De Blasio and Shea both said that there were, at the moment, “no specific and credible threats” to the city, but that New Yorkers should rest assured that law enforcement is on top of any potential hazard.
“I want to affirm at this hour, the most important thing I can say to all New Yorkers, there are no specific and credible threats directed against New York City at this time,” Hizzoner said. “The NYPD is watching not daily, not hourly, minute-by-minute, with extraordinary intelligence-gathering and counterterrorism capacity which we have built up in recent years. Because even though it’s 20 years later, we see threats all over this world directed at us. And we see challenges that are homegrown as well.”

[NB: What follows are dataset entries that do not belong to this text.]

(* ===== verification/IccExamples.v ===== *)
(** * A concrete interconnect

    Witnesses for the theorems about the interconnect, and states in which the code does not
    do what it means to. *)
From stdpp Require Import sorting.
From S2P Require Import Prelude CMem CmdDb RpmhRsc RpmhSlots RpmhTcs Rpmh RpmhFlush RpmhBatch.
From S2P Require Import Icc IccVotes IccBatch IccCommit IccVoter IccLists IccSystem.
Open Scope c_scope.
Import RscDemo.

(** ** What stands for the code outside the repository *)

(** The command word of the hardware: two flags and two votes of 14 bits. *)
Definition word14 (c v : bool) (x y : Z) : Z := Z.b2z c * 2 ^ 30 + Z.b2z v * 2 ^ 29 + x * 2 ^ 14 + y.

Lemma word14_range c v x y : 0 <= x <= 16383 -> 0 <= y <= 16383 -> 0 <= word14 c v x y < 2 ^ 32.
Proof. unfold word14. destruct c, v; cbn; lia. Qed.

Lemma word14_inj c v x y c' v' x' y' : 0 <= x <= 16383 -> 0 <= y <= 16383 -> 0 <= x' <= 16383 ->
  0 <= y' <= 16383 -> word14 c v x y = word14 c' v' x' y' -> c = c' /\ v = v' /\ x = x' /\ y = y'.
Proof. unfold word14. destruct c, v, c', v'; cbn; intros; split_and!; (done || lia). Qed.

#[export] Instance bcm_abi : BcmAbi := {|
  BCM_TCS_CMD_VOTE_MASK := 16383; BCM_TCS_CMD := word14;
  vote_mask_range := conj eq_refl eq_refl; bcm_cmd_range := word14_range; bcm_cmd_inj := word14_inj
|}.

#[export] Instance merge_list_sort : ListSort := {|
  list_sort := fun A cmp => merge_sort (fun a b => cmp a b <= 0)
                              (H := fun a b => Z_le_dec (cmp a b) 0)
|}.

#[export] Instance merge_sort_laws : SortLaws.
Proof.
  constructor; [intros; apply merge_sort_Permutation|]. intros A cmp l Htot Htrans.
  apply StronglySorted_merge_sort; [intros a b c; apply Htrans|exact Htot].
Qed.

Module Soc.
(** A controller without votes, in solver mode or not. *)
Definition ctrlr (solver : bool) : rpmh := Rpmh false [] false [] solver start ∅ 0 [] [].

(** Whatever is on the stack. *)
Definition stack : list tcs_cmd := replicate MAX_BCMS (Cmd 0xdead 0xbeef false).

(** A node with 8 bytes and one channel, whose clients ask for 80, 80 and nothing. *)
Definition node : qcom_icc_node := IccNode 1 8 [80; 80; 0] [80; 80; 0] [] None.

Definition bcm (k : Z) (dom : Z) : qcom_icc_bcm :=
  IccBcm [0x42; k] (0x50000 + 4 * k) [0; 0; 0] [0; 0; 0] 1000 false (BcmDb 1000 8 dom 0)
    Linked Linked 0 [0x10].

(** A voter with BCMs of these domains queued. *)
Definition world (doms : list Z) (solver : bool) : icc :=
  let ids := (fun k => 0x100 + Z.of_nat k) <$> seq 0 (length doms) in
  Icc {[0x10 := node]} (list_to_map (zip ids ((fun p => bcm p.1 p.2) <$> zip (Z.of_nat <$> seq 0 (length doms)) doms)))
    {[0x80 := BcmVoter 7 0x90 ids ids 3 false]} [0x80] {[7 := ctrlr solver]} (Mem 0 0 ∅) None [].

Definition env (k : nat) (d : rsc_drv) : rsc_drv := d.
(** The hardware completes the TCS with this number. *)
Definition complete (k : nat) (d : rsc_drv) : rsc_drv :=
  run tcs_tx_done (write_tcs_reg d RSC_DRV_IRQ_STATUS 0 (BIT (Z.of_nat k))).

Definition commit (w : icc) : res (Z * icc) := qcom_icc_bcm_voter_commit 2 env complete (Some 0x80) stack w.

(** The addresses in the batches of the controller. *)
Definition cached (w : icc) : list (list Z) :=
  match ctrlrs w !! 7 with
  | Some r => (fun b => concat ((fun m => addr <$> cmds m) <$> b)) <$> r_batch_cache r
  | None => []
  end.
End Soc.


(** ** Witnesses *)
Module SocWitness.
Definition w : icc := Soc.world [0; 1; 0] false.
Definition v : bcm_voter := BcmVoter 7 0x90 [0x100; 0x101; 0x102] [0x100; 0x101; 0x102] 3 false.
Definition r1 : rpmh := match rpmh_invalidate 2 Soc.env (Soc.ctrlr false) with Ok (_, r) => r | _ => Soc.ctrlr false end.
Definition r2 : rpmh := match amc_call 2 Soc.env Soc.complete w v Soc.stack r1 with Ok (_, r) => r | _ => r1 end.

Lemma node_is_ok : node_ok Soc.node.
Proof. constructor; cbn; try lia; try done; split; repeat constructor; lia. Qed.

Lemma bcm_is_ok k dom : bcm_ok (Soc.bcm k dom).
Proof. by constructor. Qed.

Lemma nodes k dom : nodes_of w (Soc.bcm k dom) [Soc.node].
Proof.
  split; [by apply Forall2_cons; split; [reflexivity|constructor]|].
  apply Forall_singleton, node_is_ok.
Qed.

Lemma is_ready p : p ∈ commit_list v -> ready w p.
Proof.
  unfold v. cbn. rewrite !elem_of_cons, elem_of_nil. intros Hp.
  assert (Hb : exists k dom, icc_bcms w !! p = Some (Soc.bcm k dom)).
  { destruct Hp as [->|[->|[->|[]]]]; [exists 0, 0|exists 1, 1|exists 2, 0]; reflexivity. }
  destruct Hb as (k&dom&Hb). exists (Soc.bcm k dom). split_and!; [done|apply bcm_is_ok|].
  apply Forall_singleton. exists Soc.node. split; [reflexivity|apply node_is_ok].
Qed.

Lemma fit : commit_ok w 0x80 v (Soc.ctrlr false) Soc.stack.
Proof.
  constructor; try reflexivity; [|apply is_ready|..].
  - split; apply (bool_decide_unpack _); vm_compute; exact I.
  - apply ready_present, is_ready.
  - unfold sendable. apply (bool_decide_unpack _). vm_compute. exact I.
  - split; [reflexivity|by constructor].
Qed.

Lemma will_wait : sendable (domains w (waiting w v)).
Proof. unfold sendable. apply (bool_decide_unpack _). vm_compute. exact I. Qed.

Lemma invalidated : rpmh_invalidate 2 Soc.env (Soc.ctrlr false) = Ok (0, r1).
Proof. vm_compute. reflexivity. Qed.

Lemma active : amc_call 2 Soc.env Soc.complete w v Soc.stack r1 = Ok (0, r2).
Proof.
  unfold r2. edestruct (run_check (amc_call 2 Soc.env Soc.complete w v Soc.stack r1) (fun x _ => x =? 0))
    as (x&r&E&Hx); [vm_compute; reflexivity|]. rewrite E. by apply Z.eqb_eq in Hx as ->.
Qed.

Lemma two_wait : waiting w v = [0x100; 0x101; 0x102].
Proof. vm_compute. reflexivity. Qed.
End SocWitness.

The mayor said that law enforcement will be protecting not just Ground Zero on Saturday, but that “massive resources” will be deployed all across the city as a protective measure and deterrent.
Shea did not provide specific deployment numbers but said the NYPD’s beefed-up presence would consist of “thousands of uniformed and civilian members,” officers armed with long guns instead of standard-issue NYPD handguns, and bomb squads and bomb-sniffing dogs.
“That should reassure people, not alarm people,” Shea said.
Nonetheless, the Police Commissioner said that New Yorkers and visitors should enjoy the weekend rather than cower in fear. He even went so far as to give his personal assurance of New Yorkers’ safety.
“I absolutely guarantee the safety of the city tomorrow,” Shea said. “Come out and enjoy New York, it’s the greatest city in the world.”
Hochul also took another not-so-subtle dig at her disgraced predecessor Andrew Cuomo at Friday’s press conference, saying that New Yorkers can expect a renewed era of collaboration and cooperation between city and state on issues of public safety and other areas.
“We are ushering in a new era of collaboration,” the governor said. “And I believe that that is going to give our mutual constituents, the City of New York and throughout the State of New York, a sense of confidence that we will leave no stone unturned to protect the individuals we have pledged to represent.”
The city will see a large number of commemorations for the twentieth anniversary of September 11. Hochul, de Blasio, and President Joe Biden will attend a commemoration ceremony at Ground Zero Saturday morning. The famous “Tribute in Light” will illuminate the New York skyline in the evening. Various smaller ceremonies will take place throughout the city.